▶ **What you have to do**:
For the word "reflexivity", return each line of the data in which it occurs.

[Records from a data source]
──────

Lemma handle_vblank_correct_witness : ∃ d',
  @drm_handle_vblank Z demo_hw 5000 0 0 (demo_dev [demo_crtc]) = Some (true, d') ∧
  _vblank_count <$> (crtcs d' !! 0%nat) = Some 8.
Proof.
  assert (@account Z demo_h 1 (demo_dev [demo_crtc]) (λ _, 0)) as Ha.
  { split; [done|]. split; [split; [done|]|split_and!; [done|by apply Forall_nil|done]].
    intros [|i] r m Hi; [|by destruct i]. cbv in Hi. simplify_eq. split; [done|tauto]. }
  destruct (@handle_vblank_correct Z demo_hw demo_h 5000 0 1 (demo_dev [demo_crtc]) (λ _, 0) 0 demo_crtc 0 (mk_tv 5 0)
    (demo_dev [demo_crtc]) Ha ltac:(lia) eq_refl eq_refl eq_refl) as (d' & c' & Hr & _ & _ & Hc & Hn & _).
  exists d'. split; [exact Hr|]. change (Z.to_nat 0) with 0%nat in Hc. rewrite Hc. cbn. by rewrite Hn.
Defined.

(** The hardware was at frame 16777214 of 16777216, and is at frame 5. *)
Lemma update_count_loses_wrap_witness :
  7 = (16777214 + 7) mod (16777215 + 1) + 2 ∧ ∃ d' c',
  @drm_update_vblank_count Z demo_hw 0 1 0 (demo_dev [mk_cs 100 0 true 16777214 0 0 (mk_tv 0 0, mk_tv 0 0)]) = Some (tt, d') ∧
  crtcs d' !! 0%nat = Some c' ∧ _vblank_count c' = 106.
Proof.
  split; [done|].
  destruct (@update_count_loses_wrap Z demo_hw 0 1 (demo_dev [mk_cs 100 0 true 16777214 0 0 (mk_tv 0 0, mk_tv 0 0)]) 0 7 5 0
    (mk_tv 5 0) (demo_dev [mk_cs 100 0 true 16777214 0 0 (mk_tv 0 0, mk_tv 0 0)]) (mk_cs 100 0 true 16777214 0 0 (mk_tv 0 0, mk_tv 0 0))
    eq_refl ltac:(by unfold crtc_ok; cbn; lia) eq_refl ltac:(cbn; lia) ltac:(cbn; lia) ltac:(cbn; lia) eq_refl)
    as (d' & c' & Hr & Hc & Hn & _).
  exists d', c'. split; [exact Hr|]. split; [exact Hc|]. rewrite Hn. vm_compute. reflexivity.
Defined.

Lemma seqlock_read_consistent_witness : ∃ s t,
  star sstep_rel (mk_shared demo_crtc None [mk_tv 1 0] RStart) s ∧ rd s = RTime 8 t 2 ∧ writing s = Some (mk_tv 3 0) ∧
  t = mk_tv 2 0 ∧ sstep Read s = Some (mk_shared (entry s) (writing s) (log s) (RDone 8 t)).
Proof.
  assert (∃ s, star sstep_rel (mk_shared demo_crtc None [mk_tv 1 0] RStart) s ∧ rd s = RTime 8 (mk_tv 2 0) 2 ∧
    writing s = Some (mk_tv 3 0) ∧ length (log s) = 2%nat ∧ 8 = _vblank_count (entry s)) as (s & Hstar & Hr & Hw & Hl & Hc).
  { eexists. split; [|split_and!].
    - eapply star_step; [exists (WriteSlot (mk_tv 2 0)); vm_compute; reflexivity|].
      eapply star_step; [exists WriteCount; vm_compute; reflexivity|].
      eapply star_step; [exists Read; vm_compute; reflexivity|].
      eapply star_step; [exists (WriteSlot (mk_tv 3 0)); vm_compute; reflexivity|].
      eapply star_step; [exists Read; vm_compute; reflexivity|]. apply star_refl.
    - done.
    - done.
    - done.
    - done. }
  exists s, (mk_tv 2 0). split; [exact Hstar|]. split; [exact Hr|]. split; [exact Hw|]. split; [done|].
  exact (proj1 (seqlock_read_consistent demo_crtc s 8 (mk_tv 2 0) 2 ltac:(cbn; lia) Hstar Hr ltac:(rewrite Hl; cbn; lia) Hc)).
Defined.

(** 1920x1080 at 60 Hz. *)
Lemma timestamping_constants_exact_witness :
  let d := drm_calc_timestamping_constants 148500 2200 1125 false in
  linedur_ns d = 14814 ∧ framedur_ns d = 16666666 ∧ 1125 * linedur_ns d <= framedur_ns d < 1125 * (linedur_ns d + 1).
Proof.
  destruct (timestamping_constants_exact 148500 2200 1125 false) as (_ & Hl & Hf & Hb & _); [unfold INT_MAX; lia..|].
  split; [exact Hl|]. split; [exact Hf|exact Hb].
Defined.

──────

▶ **Output for this task**:
  exists d', c'. split; [exact Hr|]. split; [exact Hc|]. rewrite Hn. vm_compute. reflexivity.
    - eapply star_step; [exists (WriteSlot (mk_tv 2 0)); vm_compute; reflexivity|].
      eapply star_step; [exists WriteCount; vm_compute; reflexivity|].
      eapply star_step; [exists Read; vm_compute; reflexivity|].
      eapply star_step; [exists (WriteSlot (mk_tv 3 0)); vm_compute; reflexivity|].
      eapply star_step; [exists Read; vm_compute; reflexivity|]. apply star_refl.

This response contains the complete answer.